The national debate over equity, social justice and policing is now an Edmonds debate. My Edmonds News has launched a series of stories to examine what is at stake and how the dialogue could change the city’s approach to policing, equity and social services.
“We are at the beginning of the next era of policing.”
With those words, the recently retired Executive Director of the Washington State Criminal Justice Training Commission, Sue Rahr, helped set the stage for changes we will see in Edmonds and across the country — changes in equity, social justice, racism and policing.
“It’s communities like Edmonds who’ve said this is not our issue for so long and have thought this is not our issue,” Rahr told My Edmonds News.
A small sign of that coming era: Edmonds police last year changed how officers handle some suspended driving license cases. In most of these incidents, police no longer file a criminal charge for third degree driving while license suspended. One-third of all prosecutions in Edmonds Municipal Court have been Driving Without License 3 cases.

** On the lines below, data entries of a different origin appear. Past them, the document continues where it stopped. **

(** The positions of an iterator and the entries from there on. *)
Definition rest_at (l : list entry) (p : pos) (rest : list entry) : Prop := match p with Some i => rest = drop i l /\ (i < length l)%nat | None => rest = [] end.

Context (dom : bytes -> Prop).

Lemma prime_scan_ok l has k seq start : Forall entry_valid l -> forall rest fuel s p, iterates I icmp dom l s p -> rest_at l p rest -> (length rest < fuel)%nat ->
  (Forall (fun e => accepts ucmp has k seq start (parsed e) = false) rest -> exists s', scan ucmp I fuel has k seq start s = Some (Exhausted, s') /\ iterates I icmp dom l s' None) /\
  (forall pre e post, rest = pre ++ e :: post -> Forall (fun e => accepts ucmp has k seq start (parsed e) = false) pre -> accepts ucmp has k seq start (parsed e) = true ->
    exists s' i, scan ucmp I fuel has k seq start s = Some (Found (parsed e), s') /\ iterates I icmp dom l s' (Some i) /\ l !! i = Some e /\ rest_at l (next_pos (length l) i) post).
Proof.
  intros Hl. pose proof (iterates_ok I icmp dom l) as Hio. induction rest as [|e rest IH]; intros fuel s p Hs Hp Hfuel; (destruct fuel as [|fuel]; [simpl in Hfuel; lia|]); cbn [scan]; rewrite (io_valid _ _ Hs).
  - assert (p = None) as ->. { destruct p as [i|]; [|done]. destruct Hp as [Hd Hi]. apply (f_equal length) in Hd. rewrite length_drop in Hd. simpl in Hd. lia. }
    split; [intros _; by exists s|]. intros pre e post E. by destruct pre.
  - destruct p as [i|]; [|done]. destruct Hp as [Hd Hi]. pose proof (io_entry _ _ Hs) as He. destruct (lookup_lt_is_Some_2 l i Hi) as [x Hx]. rewrite (drop_S _ _ _ Hx) in Hd. injection Hd as -> Hd. rewrite Hx in He. injection He as ->.
    rewrite Forall_lookup in Hl. destruct (parse_entry _ ParsedInternalKey_default (Hl i _ Hx)) as [Ep _]. cbn [fst] in Ep. rewrite Ep. cbn [negb]. fold (parsed (key I s, value I s)).
    assert (rest_at l (next_pos (length l) i) rest) as Hrest. { unfold next_pos, rest_at. destruct (decide _); [done|]. rewrite Hd. apply drop_ge. lia. }
    destruct (accepts ucmp has k seq start (parsed (key I s, value I s))) eqn:Ea.
    + split; [intros Hall; inversion Hall; congruence|]. intros [|y pre] e post E Hpre Hacc; [|injection E as <- _; inversion Hpre; congruence]. injection E as <- <-. exists s, i. done.
    + destruct (io_next _ _ Hs) as (s' & -> & Hs'). cbn [mbind option_bind]. destruct (IH fuel s' _ Hs' Hrest) as [IH1 IH2]; [simpl in Hfuel; lia|]. split.
      * intros Hall. apply IH1. by inversion Hall.
      * intros [|y pre] e post E Hpre Hacc; [injection E as <- _; congruence|]. injection E as <- ->. inversion Hpre; subst. by apply (IH2 pre).
Qed.

(** The iterator stands in a source with the entries [l], before [rest]. *)
Record in_source (it : RI) (l : list entry) (start : Z) (rest : list entry) : Prop := {
  is_valid_entries : Forall entry_valid l;
  is_status : re_status_ I it = OK;
  is_start : rs_seq_start_ I (rs_ I it) = start;
  is_iter : exists s p, rs_iter_ I (rs_ I it) = Some s /\ iterates I icmp dom l s p /\ rest_at l p rest;
}.
Notation todo it rest := (replay_of (rs_seq_start_ I (rs_ I it)) (has_current_user_key_ I it) (current_user_key_ I it) (current_user_sequence_ I it) rest).

Lemma prime_found fuel lasts it l start rest e es : in_source it l start rest -> (length rest < fuel)%nat -> todo it rest = e :: es ->
  exists it1 it2 post, Prime ucmp I mem_NewIterator fuel lasts it = Some it1 /\ re_valid_ I it1 = true /\ replay_key I it1 = Some (e_user e) /\ replay_value I it1 = Some (snd e) /\
    replay_HasValue I it1 = Some (e_type e =? kTypeValue, it1) /\ replay_Next I it1 = Some it2 /\
    in_source it2 l start post /\ (length post < length rest)%nat /\ todo it2 post = es /\ mems_ I it2 = mems_ I it /\
    rs_mem_ I (rs_ I it2) = rs_mem_ I (rs_ I it) /\ rs_seq_limit_ I (rs_ I it2) = rs_seq_limit_ I (rs_ I it).
Proof.
  intros [Hl Hst Hstart (s & p & Hs & Hi & Hr)] Hfuel Htodo. destruct (replay_of_split (rs_seq_start_ I (rs_ I it)) (has_current_user_key_ I it) (current_user_key_ I it) (current_user_sequence_ I it) rest) as [[H _]|(pre & x & post & E & Hpre & Hacc & Hrep)]; [congruence|].
  rewrite Htodo in Hrep. injection Hrep as <- ->. destruct (prime_scan_ok l (has_current_user_key_ I it) (current_user_key_ I it) (current_user_sequence_ I it) (rs_seq_start_ I (rs_ I it)) Hl rest fuel s p Hi Hr Hfuel) as [_ Hscan]. destruct (Hscan pre e post E Hpre Hacc) as (s' & i & Esc & Hi' & He & Hpost).
  pose proof (iterates_ok I icmp dom l) as Hio. pose proof (io_entry _ _ Hi') as Hent. rewrite He in Hent. injection Hent as ->. destruct (io_next _ _ Hi') as (s2 & En & Hs2).
  rewrite Forall_lookup in Hl. destruct (parse_entry _ ParsedInternalKey_default (Hl i _ He)) as [Ep _]. cbn [fst] in Ep.
  eexists _, _, post. split.
  { unfold Prime. cbn [with_result re_status_]. rewrite Hst. cbn [ok negb OK]. destruct lasts; cbn [prime_loop with_result rs_ has_current_user_key_ current_user_key_ current_user_sequence_]; rewrite Hs; cbn [mbind option_bind]; rewrite Esc; cbn [mbind option_bind]; reflexivity. }
  split; [done|]. split; [done|]. split; [done|]. split; [unfold replay_HasValue; cbn [with_result with_key with_iter rs_ rs_iter_ mbind option_bind]; by rewrite Ep|].
  split; [unfold replay_Next; cbn [with_result with_key with_iter rs_ rs_iter_ mbind option_bind]; rewrite En; reflexivity|].
  split; [split; cbn [with_result with_key with_iter rs_ rs_iter_ re_status_ rs_seq_start_]; [by apply Forall_lookup|done|done|by exists s2, (next_pos (length l) i)]|].
  split; [rewrite E, length_app; simpl; lia|]. done.
Qed.

(** A source without further entries to show. *)
Lemma prime_exhausted fuel last lasts it l start rest : in_source it l start rest -> (length rest < fuel)%nat -> todo it rest = [] ->
  Prime ucmp I mem_NewIterator fuel (last :: lasts) it = (let '(mem, start, mems) := next_source I it in
    m ← mem; s ← SeekToFirst I (mem_NewIterator m);
    if negb (start <=? last) then None
    else let it := {| re_valid_ := false; re_status_ := OK; has_current_user_key_ := false; current_user_key_ := []; current_user_sequence_ := kMaxSequenceNumber;
                      rs_ := {| rs_mem_ := Some m; rs_iter_ := Some s; rs_seq_start_ := start; rs_seq_limit_ := last |}; mems_ := mems |} in
         if start =? last then Some it else prime_loop ucmp I mem_NewIterator fuel lasts it).
Proof.
  intros [Hl Hst Hstart (s & p & Hs & Hi & Hr)] Hfuel Htodo. destruct (replay_of_split (rs_seq_start_ I (rs_ I it)) (has_current_user_key_ I it) (current_user_key_ I it) (current_user_sequence_ I it) rest) as [[_ Hall]|(pre & x & post & E & Hpre & Hacc & Hrep)]; [|congruence].
  destruct (prime_scan_ok l (has_current_user_key_ I it) (current_user_key_ I it) (current_user_sequence_ I it) (rs_seq_start_ I (rs_ I it)) Hl rest fuel s p Hi Hr Hfuel) as [Hscan _]. destruct (Hscan Hall) as (s' & Esc & Hi'). pose proof (iterates_ok I icmp dom l) as Hio.
  unfold Prime. cbn [with_result re_status_]. rewrite Hst. cbn [ok negb OK prime_loop with_result rs_ has_current_user_key_ current_user_key_ current_user_sequence_]. rewrite Hs. cbn [mbind option_bind]. rewrite Esc. cbn [mbind option_bind].
  rewrite (io_status _ _ Hi'). cbn [negb]. reflexivity.
Qed.

(** The entries of a source are shown one after the other. *)
Lemma run_source n fuel last l start es : forall it rest, in_source it l start rest -> (length rest < fuel)%nat -> todo it rest = es ->
  exists it' rest', in_source it' l start rest' /\ (length rest' < fuel)%nat /\ todo it' rest' = [] /\ mems_ I it' = mems_ I it /\
    rs_mem_ I (rs_ I it') = rs_mem_ I (rs_ I it) /\ rs_seq_limit_ I (rs_ I it') = rs_seq_limit_ I (rs_ I it) /\
    replay_run ucmp I mem_NewIterator (length es + n) fuel last it = ('(tl, itf) ← replay_run ucmp I mem_NewIterator n fuel last it'; Some (map show es ++ tl, itf)).
Proof.
  induction es as [|e es IH]; intros it rest Hin Hfuel Htodo.
  - exists it, rest. do 6 (split; [done|]). cbn [length Nat.add map app]. by destruct (replay_run ucmp I mem_NewIterator n fuel last it) as [[tl itf]|].
  - destruct (prime_found fuel [last; last] it l start rest e es Hin Hfuel Htodo) as (it1 & it2 & post & E1 & Ev & Ek & Ex & Eh & En & Hin2 & Hlen & Htodo2 & Em & Emem & Elim).
    destruct (IH it2 post Hin2 ltac:(lia) Htodo2) as (it' & rest' & H1 & H2 & H3 & H4 & H5 & H6 & H7). exists it', rest'. split; [done|]. split; [done|]. split; [done|]. split; [congruence|]. split; [congruence|]. split; [congruence|].
    cbn [length Nat.add replay_run]. unfold replay_Valid. rewrite E1. cbn [mbind option_bind]. rewrite Ev, Ek. cbn [mbind option_bind]. rewrite Ex. cbn [mbind option_bind]. rewrite Eh. cbn [mbind option_bind]. rewrite En. cbn [mbind option_bind]. rewrite H7.
    destruct (replay_run ucmp I mem_NewIterator n fuel last it') as [[tl itf]|]; [|done]. cbn [mbind option_bind map app]. done.
Qed.

(** Prime's test of a valid entry. *)
Lemma accepts_ok has k seq start e : entry_valid e ->
  accepts ucmp has k seq start (parsed e) = true <-> start <= e_seq e /\ (has = true -> e_user e = k -> seq <= e_seq e).
Proof.
  intros Hv. destruct (parse_entry e ParsedInternalKey_default Hv) as [_ Htype]. unfold accepts, parsed. cbn [user_key sequence type_].
  assert ((e_type e =? kTypeDeletion) || (e_type e =? kTypeValue) = true) as -> by (destruct Htype as [-> | ->]; done). rewrite andb_true_r, andb_true_iff, Z.leb_le.
  rewrite !orb_true_iff, !negb_true_iff, Z.eqb_neq, Z.leb_le, (cmp_eq (dom := all_keys)) by done. destruct has; [|intuition congruence]. split.
  - intros [[[?|?]|?] ?]; (split; [done|]); intros _ ?; [done|congruence|done].
  - intros [H1 H2]. split; [|done]. destruct (decide (e_user e = k)) as [E|E]; [right; by apply H2|left; by right].
Qed.

(** The replayed entries: the newest of their keys, not older than the start. *)
Lemma replay_of_elem start l : forall has k seq, Sorted.StronglySorted (fun a b : entry => Compare icmp (fst a) (fst b) < 0) l -> Forall entry_valid l ->
  (has = true -> Forall (fun e => Compare ucmp k (e_user e) <= 0) l) ->
  forall e, e ∈ replay_of start has k seq l <-> e ∈ l /\ start <= e_seq e /\ (forall e', e' ∈ l -> e_user e' = e_user e -> e_seq e' <= e_seq e) /\ (has = true -> e_user e = k -> seq <= e_seq e).
Proof.
  induction l as [|x l IH]; intros has k seq Hs Hv Hk e; cbn [replay_of]; [split; [by intros ?%elem_of_nil|by intros [?%elem_of_nil _]]|].
  inversion Hs as [|? ? Hs' Hx]; subst. apply Forall_cons in Hv as [Hvx Hv]. rewrite Forall_forall in Hx.
  assert (forall y, y ∈ l -> Compare ucmp (e_user x) (e_user y) <= 0) as Hle by (intros y Hy; apply ikc_user_le; specialize (Hx y Hy); lia).
  assert (forall y, y ∈ l -> e_user y = e_user x -> e_seq y <= e_seq x) as Hseq.
  { intros y Hy Hu. specialize (Hx y Hy). rewrite (ikc_Compare_same (fst x) (fst y) (eq_sym Hu)) in Hx. unfold e_seq. rewrite !Z.shiftr_div_pow2 by lia. apply Z.div_le_mono; lia. }
  pose proof (accepts_ok has k seq start x Hvx) as Hacc.
  destruct (accepts ucmp has k seq start (parsed x)) eqn:Ea.
  - destruct (proj1 Hacc eq_refl) as [A1 A2]. rewrite elem_of_cons, (IH true (e_user x) (e_seq x) Hs' Hv) by (intros _; by apply Forall_forall). split.
    + intros [->|(H1 & H2 & H3 & H4)].
      * split; [left|]. split; [done|]. split; [|done]. intros e' [->|He']%elem_of_cons Hu; [lia|by apply Hseq].
      * split; [by right|]. split; [done|]. split; [intros e' [->|He']%elem_of_cons Hu; [by apply H4|by apply H3]|]. intros Hhas Hu. specialize (Hk Hhas). apply Forall_cons in Hk as [Hkx _].
        assert (e_user x = k) as Exk. { specialize (Hle e H1). rewrite Hu in Hle. apply (cmp_eq (dom := all_keys)); [done|done|]. pose proof (proj2 (cmp_ge_le (dom := all_keys) (e_user x) k Logic.I Logic.I)). lia. }
        specialize (A2 Hhas Exk). specialize (H4 eq_refl). rewrite Hu, <- Exk in H4. specialize (H4 eq_refl). lia.
    + intros ([->|H1]%elem_of_cons & H2 & H3 & H4); [by left|]. right. split; [done|]. split; [done|]. split; [intros e' He'; apply H3; by right|]. intros _ Hu. apply H3; [left|done].
  - rewrite (IH has k seq Hs' Hv) by (intros Hhas; specialize (Hk Hhas); by apply Forall_cons in Hk as [_ ?]). split.
    + intros (H1 & H2 & H3 & H4). split; [by right|]. split; [done|]. split; [|done]. intros e' [->|He']%elem_of_cons Hu; [|by apply H3].
      destruct (Z.le_gt_cases (e_seq x) (e_seq e)) as [|Hgt]; [done|]. exfalso. assert (start <= e_seq x /\ (has = true -> e_user x = k -> seq <= e_seq x)) as H; [|apply Hacc in H; congruence].
      split; [lia|]. intros Hhas Hux. rewrite Hu in Hux. specialize (H4 Hhas Hux). lia.
    + intros ([->|H1]%elem_of_cons & H2 & H3 & H4); [apply proj2 in Hacc; specialize (Hacc (conj H2 H4)); congruence|]. split; [done|]. split; [done|]. split; [intros e' He'; apply H3; by right|done].
Qed.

Now, when officers cite drivers who do not have a valid license, it is a civil violation.
At the time police made that change, Edmonds Mayor Mike Nelson said, “Criminalizing the stand-alone offense of Driving While License Suspended in the Third Degree can lead an individual down a spiral of debt, inability to drive, loss of job, and worse.” That downward spiral, Nelson said, hits those who are low income and people of color hardest.
Much more change is coming. Twelve new laws on police practices passed the Washington State Legislature this session. Governor Jay Inslee said they create the strongest police accountability system in the nation: “The crises of the past year have unmasked long-standing inequities in our society,” the governor said.
Among the many requirements, the new laws create an Office of Independent Investigation to oversee police use of excessive force; mandate more thorough internal reviews of officer misconduct; prohibit chokeholds and neck restraints; limit the use of tear gas and require that officers who witness excessive use of force must report that. All police, statewide, must make these changes — some by July 1 this year.
See more details of this legislation in our summary here.
One of the new laws, sponsored by State Rep. Strom Peterson of Edmonds, requires that all jail, police and prison suspect interviews must be electronically recorded if the suspect is a juvenile or if the interrogation relates to a felony. Peterson, a Democrat who represents the 21st District, said the new law will help re-establish trust in communities:
“At its most basic, recording interrogations will keep innocent people out of jail and prison,” he said. “This is especially true when it comes to young individuals who might not fully understand their rights.”
The local impact of George Floyd
The murder of George Floyd by a Minneapolis police officer and the subsequent nationwide protests – coupled with police use-of-force incidents across the U.S. – fueled what has been a decades-long demand for change
Some in Edmonds marched; ‘Black Lives Matter’ signs sprouted in many neighborhoods; the mayor and city council spoke up, as did those who fear that police are being persecuted and stripped of the powers they need to combat crime.
The roots of the renewed protests over race, equity and policing are deep and go back generations.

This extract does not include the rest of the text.